Line count for the string "Hexact": state how many lines in the records below hold it, giving only the number.

Data extracted from a collection
* * * * * * *

(** C3: for every children input, the class list of the rendered body
    contains "dark" and "antialiased"; when the font class is a single
    class name other than these two, the class list is exactly the font
    class, "antialiased", "dark". *)
Theorem body_class_list GeistSans props :
  ∃ classes,
    class_list <$> body (RootLayout GeistSans props) = Some classes
    ∧ "dark" ∈ classes
    ∧ "antialiased" ∈ classes
    ∧ (ClassNames.is_class_token (className GeistSans) = true →
       className GeistSans ≠ "antialiased" →
       className GeistSans ≠ "dark" →
       classes = [className GeistSans; "antialiased"; "dark"]).
Proof.
  eexists. split; [apply class_list_body|].
  split; [|split].
  - apply elem_of_remove_dups, elem_of_app. right. set_solver.
  - apply elem_of_remove_dups, elem_of_app. right. set_solver.
  - intros Htoken Hne1 Hne2. rewrite class_tokens_single by done.
    apply remove_dups_NoDup. simpl.
    repeat (constructor; [not_listed|]). constructor.
Qed.

Lemma body_class_list_witness :
  class_list <$>
    body (RootLayout {| className := "__className_3a0388" |}
            {| children := RNull |})
  = Some ["__className_3a0388"; "antialiased"; "dark"].
Proof.
  destruct (body_class_list {| className := "__className_3a0388" |}
              {| children := RNull |}) as (classes & Hbody & _ & _ & Hexact).
  rewrite Hbody. f_equal. apply Hexact; [reflexivity | discriminate..].
Defined.

(** C5: when the children render nothing, [RootLayout] still evaluates to
    a document, and its body holds the [Toaster] element and the [Navbar]
    element. *)
Theorem empty_children_render GeistSans props :
  renders_nothing (children props) = true →
  ∃ b toaster navbar,
    body (RootLayout GeistSans props) = Some b
    ∧ toaster ∈ node_children b
    ∧ node_type toaster = Some (Comp Toaster)
    ∧ navbar ∈ node_children b
    ∧ node_type navbar = Some (Comp Navbar).
Proof.
  intros _. rewrite body_RootLayout. eexists _, _, _.
  split; [reflexivity|]. simpl.
  split; [apply list_elem_of_here|]. split; [reflexivity|].
  split; [apply list_elem_of_further, list_elem_of_here|]. reflexivity.
Qed.

Lemma empty_children_render_witness :
  renders_nothing RUndefined = true
  ∧ ∃ b toaster navbar,
      body (RootLayout {| className := "__className_3a0388" |}
              {| children := RUndefined |}) = Some b
      ∧ toaster ∈ node_children b
      ∧ node_type toaster = Some (Comp Toaster)
      ∧ navbar ∈ node_children b
      ∧ node_type navbar = Some (Comp Navbar).
Proof.
  split; [reflexivity|].
  apply (empty_children_render {| className := "__className_3a0388" |}
           {| children := RUndefined |}).
  reflexivity.
Defined.



End rendered_document.

(** ** The metadata descriptor *)

Section metadata_descriptor.
Import Layout.

(** C2: the [title] of the exported descriptor is the literal
    "Snoqualmie Tourism Virtual Assistant"; the descriptor is a constant of
    the module, no render and no children take part in it. *)
Theorem metadata_title :
  Js.get "title" metadata
  = Some (Js.Str "Snoqualmie Tourism Virtual Assistant").
Proof. reflexivity. Qed.

(** C10: the [description] of the exported descriptor is the literal
    "The ultimate guide to Historic Downtown Snoqualmie."; it is a constant
    of the module. *)
Theorem metadata_description :
  Js.get "description" metadata
  = Some (Js.Str "The ultimate guide to Historic Downtown Snoqualmie.").
Proof. reflexivity. Qed.

(** C8: the exported descriptor has the shape
    [{ title, description, openGraph: { images: [{ url }] },
       twitter: { card, images: [{ url }] } }] with string leaves, and each
    of its [url] fields names the preview-image endpoint [/og] with a
    [title] query parameter. *)
Theorem metadata_shape_and_urls :
  Js.conforms MetadataShape metadata = true
  ∧ length (Js.strings_at "url" metadata) = 2
  ∧ Forall (λ url, Url.path url = "/og"
                   ∧ is_Some (Url.search_param "title" url))
      (Js.strings_at "url" metadata).
Proof.
  split; [reflexivity|]. split; [reflexivity|].
  change (Js.strings_at "url" metadata)
    with [ "/og?title=Snoqualmie Tourism Virtual Assistant";
           "/og?title=Snoqualmie Tourism Virtual Assistant" ].
  repeat constructor; by eexists.
Qed.

(** C9: [openGraph.images] and [twitter.images] hold one entry each; both
    entries have the [url] "/og?title=Snoqualmie Tourism Virtual
    Assistant", whose [title] query value is the descriptor's [title]; and
    [twitter.card] is "summary_large_image". *)
Theorem metadata_preview_images :
  let url := "/og?title=Snoqualmie Tourism Virtual Assistant" in
  ∃ og tw,
    Js.get_path ["openGraph"; "images"] metadata = Some (Js.Arr [og])
    ∧ Js.get_path ["twitter"; "images"] metadata = Some (Js.Arr [tw])
    ∧ Js.get "url" og = Some (Js.Str url)
    ∧ Js.get "url" tw = Some (Js.Str url)
    ∧ Js.Str <$> Url.search_param "title" url = Js.get "title" metadata
    ∧ Js.get_path ["twitter"; "card"] metadata
      = Some (Js.Str "summary_large_image").
Proof. eexists _, _. repeat split; reflexivity. Qed.

End metadata_descriptor.

(** ** Document order of the rendered tree *)

Section document_order.
Import React Layout.

Implicit Types (GeistSans : NextFont) (props : Props) (n : ReactNode).

(** Content that renders nothing puts no node into the document. *)
Lemma document_order_nothing : ∀ n,
  renders_nothing n = true → document_order n = [].
Proof.
  fix IH 1. intros [| | b | s | items | ty ps kids]; simpl; try done.
  - by intros ->.
  - induction items as [|x items IHitems]; simpl; [done|].
    intros [Hx Hitems]%andb_true_iff.
    by rewrite (IH x Hx), (IHitems Hitems).
Qed.

(** X1: whatever the children, the document that [RootLayout] renders
    starts with [html], an empty [head] without attributes, [body], the
    [Toaster] element and the [Navbar] element, and all nodes of the
    children follow, in their own document order. *)
Theorem RootLayout_document_order GeistSans props :
  ∃ html head b toaster navbar,
    document_order (RootLayout GeistSans props)
    = [html; head; b; toaster; navbar] ++ document_order (children props)
    ∧ html = RootLayout GeistSans props
    ∧ head = RElement (Host "head") ∅ []
    ∧ body html = Some b
    ∧ node_type toaster = Some (Comp Toaster)
    ∧ node_type navbar = Some (Comp Navbar).
Proof.
  eexists _, _, _, _, _. split; [simpl; by rewrite !app_nil_r|].
  repeat split; reflexivity.
Qed.

(** X2: when the children render nothing ([undefined], [null], a boolean,
    the empty string, or arrays of these, however nested), the rendered
    document consists of the five elements of the shell and nothing else:
    [html], [head], [body], [Toaster], [Navbar], in this order. *)
Theorem RootLayout_shell_only GeistSans props :
  renders_nothing (children props) = true →
  node_type <$> document_order (RootLayout GeistSans props)
  = [ Some (Host "html"); Some (Host "head"); Some (Host "body");
      Some (Comp Toaster); Some (Comp Navbar) ].
Proof.
  intros Hnothing. simpl.
  by rewrite (document_order_nothing _ Hnothing).
Qed.

Lemma RootLayout_shell_only_witness :
  node_type <$>
    document_order
      (RootLayout {| className := "__className_3a0388" |}
         {| children := RArray [RNull; RText ""; RArray [RBool false]] |})
  = [ Some (Host "html"); Some (Host "head"); Some (Host "body");
      Some (Comp Toaster); Some (Comp Navbar) ].
Proof.
  apply (RootLayout_shell_only {| className := "__className_3a0388" |}
           {| children := RArray [RNull; RText ""; RArray [RBool false]] |}).
  reflexivity.
Defined.

(** X3: the layout loses nothing of its children: two invocations that
    render equal trees were given equal children. *)
Theorem RootLayout_children_inj GeistSans props1 props2 :
  RootLayout GeistSans props1 = RootLayout GeistSans props2 →
  children props1 = children props2.
Proof. unfold RootLayout. intros Heq. by simplify_eq. Qed.

Lemma RootLayout_children_inj_witness :
  children {| children := RText "Hello" |}
  = children {| children := RText "Hello" |}.
Proof.
  apply (RootLayout_children_inj {| className := "__className_3a0388" |}
           {| children := RText "Hello" |} {| children := RText "Hello" |}).
  reflexivity.
Defined.

End document_order.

* * * * * * *

> Task answer
2